Mais mille causes vinrent s’opposer même à cette partie de l’édit. En déclarant qu’il n’y avait plus que des catholiques dans le royaume, ses auteurs ne virent pas que le décret d’un parchemin royal ne pouvait changer la conscience des gens pieux, et qu’il était par trop dérisoire d’en espérer un résultat que la perspective du bagne toujours ouvert n’avait pu arracher. Il est probable, comme Malesherbes le remarqua longtemps après[1], qu’ils jugèrent des dispositions des provinces les plus lointaines d’après celles de Paris, où la foi se perd par la dissipation, et où la corruption rend indulgent sur l’hypocrisie.

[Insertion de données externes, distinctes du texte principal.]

(* ===== verification/Holes.v ===== *)
(** * Placeholders of a SQL text

    The specification the query builders are checked against: which
    placeholders a SQL text holds, in order, and the rules by which a text
    assembled from pieces holds the placeholders [k], ..., [m - 1]. *)

From S2P Require Import Prelude RustStr Json Config Errors SqlHelpers Interp.
Local Open Scope stdpp_scope.

(** The character that starts a placeholder. *)
Definition marker (d : DatabaseDriver) : ascii :=
  match d with Postgres => "$" | Sqlite | Mysql => "?" end.

(** A text without placeholders. *)
Definition clean (d : DatabaseDriver) (s : string) : bool := negb (contains_char (marker d) s).

Definition starts_digit (s : string) : bool :=
  match s with String a _ => is_digit a | "" => false end.

Fixpoint digit_run (s : string) : string :=
  match s with
  | String a s' => if is_digit a then String a (digit_run s') else ""
  | "" => ""
  end.

(** The placeholders of a text as the database reads them: [$] with the digits
    that follow it, or [?]. *)
Definition placeholders_in (d : DatabaseDriver) (s : string) : list string :=
  map (λ x, match d with Postgres => "$" +:+ digit_run x | _ => "?" end)
      (tail (split (marker d) s)).

(** The placeholders numbered [k], ..., [k + n - 1]. *)
Definition numbered (d : DatabaseDriver) (k n : nat) : list string := map (placeholder d) (seq k n).

(** [holed d k m s]: [s] holds exactly the placeholders [k], ..., [m - 1], in
    order, and no digit follows one directly. *)
Inductive holed (d : DatabaseDriver) : nat → nat → string → Prop :=
| holed_text k s : clean d s = true → holed d k k s
| holed_hole k m s t :
    clean d s = true → starts_digit t = false → holed d (S k) m t →
    holed d k m (s +:+ placeholder d k +:+ t).

(** ** Rules *)

Lemma clean_app d s t : clean d (s +:+ t) = clean d s && clean d t.
Proof. unfold clean. by rewrite contains_char_app, negb_orb. Qed.

Lemma clean_join d sep l :
  clean d sep = true → Forall (λ s, clean d s = true) l → clean d (join sep l) = true.
Proof.
  intros Hs Hl. induction Hl as [|s l Hc Hl IH]; [by destruct d|].
  destruct l as [|t l]; [done|]. by rewrite join_cons2, !clean_app, Hc, Hs, IH.
Qed.

Lemma quote_clean d s : clean d s = true → clean d (quote_identifier s d) = true.
Proof. intros Hs. destruct d; cbn; rewrite !clean_app, Hs; done. Qed.

Lemma starts_digit_app s t :
  starts_digit (s +:+ t) = if is_empty s then starts_digit t else starts_digit s.
Proof. by destruct s. Qed.

Lemma holed_le d k m s : holed d k m s → k ≤ m.
Proof. induction 1; lia. Qed.

Lemma holed_pre d k m s t : clean d s = true → holed d k m t → holed d k m (s +:+ t).
Proof.
  intros Hs Ht. destruct Ht as [k t Ht|k m u t Hu Hd Ht].
  - constructor. by rewrite clean_app, Hs, Ht.
  - rewrite <-app_assoc. constructor; [by rewrite clean_app, Hs, Hu|done..].
Qed.

Lemma holed_app d k l m s t :
  holed d k l s → starts_digit t = false → holed d l m t → holed d k m (s +:+ t).
Proof.
  intros Hs. revert m t. induction Hs as [k s Hs|k l s u Hs Hd Hu IH]; intros m t Ht Hm.
  - by apply holed_pre.
  - rewrite !app_assoc. constructor; [done| |by apply IH].
    rewrite starts_digit_app. by destruct (is_empty u).
Qed.

Lemma holed_placeholder d k : holed d k (S k) (placeholder d k).
Proof.
  rewrite <-(app_nil_r (placeholder d k)), <-(app_nil_l (placeholder d k +:+ "")).
  constructor; [by destruct d|done|]. constructor. by destruct d.
Qed.

(** A list of placeholders, separated. *)
Lemma holed_list d k n sep :
  clean d sep = true → starts_digit sep = false → sep ≠ "" →
  holed d k (k + n) (join sep (numbered d k n)).
Proof.
  intros Hc Hd Hne. unfold numbered. revert k. induction n as [|n IH]; intros k.
  { rewrite Nat.add_0_r. constructor. by destruct d. }
  destruct n as [|n].
  { cbn [seq map]. rewrite join_single, Nat.add_1_r. apply holed_placeholder. }
  change (map (placeholder d) (seq k (S (S n))))
    with (placeholder d k :: placeholder d (S k) :: map (placeholder d) (seq (S (S k)) n)).
  rewrite join_cons2. eapply holed_app; [apply holed_placeholder| |].
  - rewrite starts_digit_app. by destruct sep.
  - apply holed_pre; [done|]. specialize (IH (S k)).
    replace (k + S (S n)) with (S k + S n) by lia. exact IH.
Qed.

(** Joining texts that take up the numbering where the previous one ends. *)
Inductive holed_seq (d : DatabaseDriver) : nat → nat → list string → Prop :=
| holed_seq_nil k : holed_seq d k k []
| holed_seq_cons k l m s ss : holed d k l s → holed_seq d l m ss → holed_seq d k m (s :: ss).

Lemma holed_seq_app d k l m ss ts :
  holed_seq d k l ss → holed_seq d l m ts → holed_seq d k m (ss ++ ts).
Proof. induction 1; [done|]. intros. econstructor; eauto. Qed.

Lemma holed_seq_one d k m s : holed d k m s → holed_seq d k m [s].
Proof. intros. econstructor; [done|constructor]. Qed.

Lemma holed_seq_clean d k ss : Forall (λ s, clean d s = true) ss → holed_seq d k k ss.
Proof. induction 1; econstructor; [by constructor|done]. Qed.

Lemma holed_join d k m sep ss :
  clean d sep = true → starts_digit sep = false → sep ≠ "" →
  holed_seq d k m ss → holed d k m (join sep ss).
Proof.
  intros Hc Hd Hne Hss. induction Hss as [k|k l m s ss Hs Hss IH].
  { constructor. by destruct d. }
  destruct ss as [|t ss].
  { inversion Hss; subst. by rewrite join_single. }
  rewrite join_cons2. eapply holed_app; [done| |by apply holed_pre].
  rewrite starts_digit_app. by destruct sep.
Qed.

(** ** Soundness of the judgement *)

Lemma digit_run_app s t :
  all_ascii is_digit s = true → starts_digit t = false → digit_run (s +:+ t) = s.
Proof.
  intros Hs Ht. induction s as [|a s IH].
  - rewrite app_nil_l. destruct t as [|b t]; [done|]. cbn in *. by rewrite Ht.
  - apply andb_true_iff in Hs as [Ha Hs]. rewrite app_cons. cbn. by rewrite Ha, (IH Hs).
Qed.

Lemma pretty_N_char_digit x : is_digit (pretty_N_char (x `mod` 10)) = true.
Proof.
  assert (x `mod` 10 < 10)%N as Hx by (apply N.mod_lt; lia).
  destruct (x `mod` 10)%N as [|p]; [done|].
  do 4 (destruct p as [p|p|]; try done); lia.
Qed.

Lemma pretty_N_go_digits x s :
  all_ascii is_digit s = true → all_ascii is_digit (pretty_N_go x s) = true.
Proof.
  revert s. induction (N.lt_wf_0 x) as [x _ IH]; intros s Hs.
  destruct (decide (0 < x)%N) as [Hx|Hx].
  - rewrite pretty_N_go_step by done. apply IH; [apply N.div_lt; lia|].
    cbn. by rewrite pretty_N_char_digit, Hs.
  - assert (x = 0)%N as -> by lia. by rewrite pretty_N_go_0.
Qed.

Lemma show_nat_digits n : all_ascii is_digit (show_nat n) = true.
Proof.
  unfold show_nat, pretty, pretty_N. case_decide; [done|]. by apply pretty_N_go_digits.
Qed.

Lemma clean_split d s t :
  clean d s = true → split (marker d) (s +:+ String (marker d) t) = s :: split (marker d) t.
Proof. intros Hs%negb_true_iff. by apply split_app_sep. Qed.

Lemma holed_placeholders d k m s :
  holed d k m s → placeholders_in d s = numbered d k (m - k).
Proof.
  unfold placeholders_in, numbered. induction 1 as [k s Hs|k m s t Hs Hd Ht IH].
  { rewrite Nat.sub_diag. apply negb_true_iff in Hs. by rewrite (split_no_sep _ _ Hs). }
  pose proof (holed_le _ _ _ _ Ht).
  replace (m - k) with (S (m - S k)) by lia. cbn [seq map]. rewrite <-IH. clear IH.
  set (f := λ x, match d with Postgres => "$" +:+ digit_run x | _ => "?" end).
  assert (split (marker d) t ≠ []) as Hne by apply split_pred_ne_nil.
  assert (∃ u, placeholder d k = String (marker d) u ∧ all_ascii is_digit u = true ∧
               clean d u = true) as (u&Hu&Hdig&Hcl).
  { destruct d; cbn; [exists (show_nat k)|exists ""; done..].
    split_and!; [done|apply show_nat_digits|]. unfold clean. cbn.
    apply negb_true_iff. eapply all_ascii_contains; [apply show_nat_digits|done]. }
  rewrite Hu, app_cons, (clean_split _ _ _ Hs). cbn [tail].
  assert (∃ h r, split (marker d) t = h :: r ∧ split (marker d) (u +:+ t) = (u +:+ h) :: r ∧
                 starts_digit h = false) as (h&r&->&->&Hh).
  { clear -Hd Hcl Hne. apply negb_true_iff in Hcl. unfold split in *.
    destruct (split_pred _ t) as [|h r] eqn:Hsp; [done|]. exists h, r. split_and!; [done| |].
    - induction u as [|a u IHu]; [done|]. apply orb_false_iff in Hcl as [Ha Hu].
      rewrite !app_cons. cbn [split_pred]. rewrite Ha, (IHu Hu). done.
    - destruct t as [|b t]; cbn in Hsp; [by simplify_eq|].
      destruct (Ascii.eqb b (marker d)); [by simplify_eq|].
      destruct (split_pred _ t); by simplify_eq. }
  cbn [map tail]. f_equal. subst f. cbn.
  rewrite (digit_run_app _ _ Hdig Hh), <-Hu. by destruct d.
Qed.

(** ** Texts with placeholders side by side *)

Lemma split_pred_app p s t :
  ∃ l x y r, split_pred p s = l ++ [x] ∧ split_pred p t = y :: r ∧
             split_pred p (s +:+ t) = l ++ (x +:+ y) :: r.
Proof.
  induction s as [|a s IH].
  - destruct (split_pred p t) as [|y r] eqn:Ht; [by apply split_pred_ne_nil in Ht|].
    exists [], "", y, r. by rewrite app_nil_l.
  - destruct IH as (l&x&y&r&Hs&->&Hst). rewrite app_cons. cbn [split_pred].
    rewrite Hs, Hst. destruct (p a).
    + by exists ("" :: l), x, y, r.
    + destruct l as [|h l]; cbn.
      * by exists [], (String a x), y, r.
      * by exists (String a h :: l), x, y, r.
Qed.

Lemma digit_run_nondigit x y : starts_digit y = false → digit_run (x +:+ y) = digit_run x.
Proof.
  intros Hy. induction x as [|a x IH].
  - rewrite app_nil_l. destruct y as [|b y]; [done|]. cbn in *. by rewrite Hy.
  - rewrite app_cons. cbn. by rewrite IH.
Qed.

Lemma placeholders_in_app d s t :
  starts_digit t = false →
  placeholders_in d (s +:+ t) = placeholders_in d s ++ placeholders_in d t.
Proof.
  intros Ht. unfold placeholders_in, split.
  destruct (split_pred_app (λ a, Ascii.eqb a (marker d)) s t) as (l&x&y&r&->&Hy&->). rewrite Hy.
  assert (starts_digit y = false) as Hyd.
  { destruct t as [|b t]; cbn in Hy; [by simplify_eq|].
    destruct (Ascii.eqb b (marker d)); [by simplify_eq|].
    destruct (split_pred _ t); by simplify_eq. }
  destruct l as [|z l]; cbn [app tail]; [done|].
  rewrite !map_app, <-(assoc_L (++)). cbn. do 2 f_equal. destruct d; [|done..].
  f_equal. by apply digit_run_nondigit.
Qed.

(** A question mark carries no number. *)
Lemma numbered_app d k n m :
  d ≠ Postgres → numbered d k n ++ numbered d k m = numbered d k (n + m).
Proof.
  intros Hd. unfold numbered. rewrite seq_app, map_app. f_equal.
  generalize (k + n). revert k. induction m as [|m IH]; intros k k'; [done|].
  cbn. f_equal; [by destruct d|]. apply IH.
Qed.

Mais il n’en était pas de même dans les contrées ferventes de la Provence et du Languedoc, au milieu des rochers du Vivarais et dans les vallées montagneuses du Dauphiné et des Cévennes, Là, le culte était populaire, et la piété devait être publique. On pouvait cacher sa foi aux intendants et aux juges ; on ne pouvait, on ne voulait la cacher à ses frères d’infortunes et de constance. Obtenir que les protestants se mariassent tous à l’église catholique devant des prêtres, qui savaient très-bien que ce n’était qu’une comédie, était la chose honteuse et impraticable. Vainement espérait-on, qu’au moins ces unions empreintes d’une dévotion simulée engageraient les enfants nés de telles alliances, à fréquenter de bonne foi les sanctuaires où leurs parents n’étaient entrés qu’un seul jour. On se trompait encore. Les enfants grandissant en pré-

  1. Mémoire sur le mariage des protestants. 1785.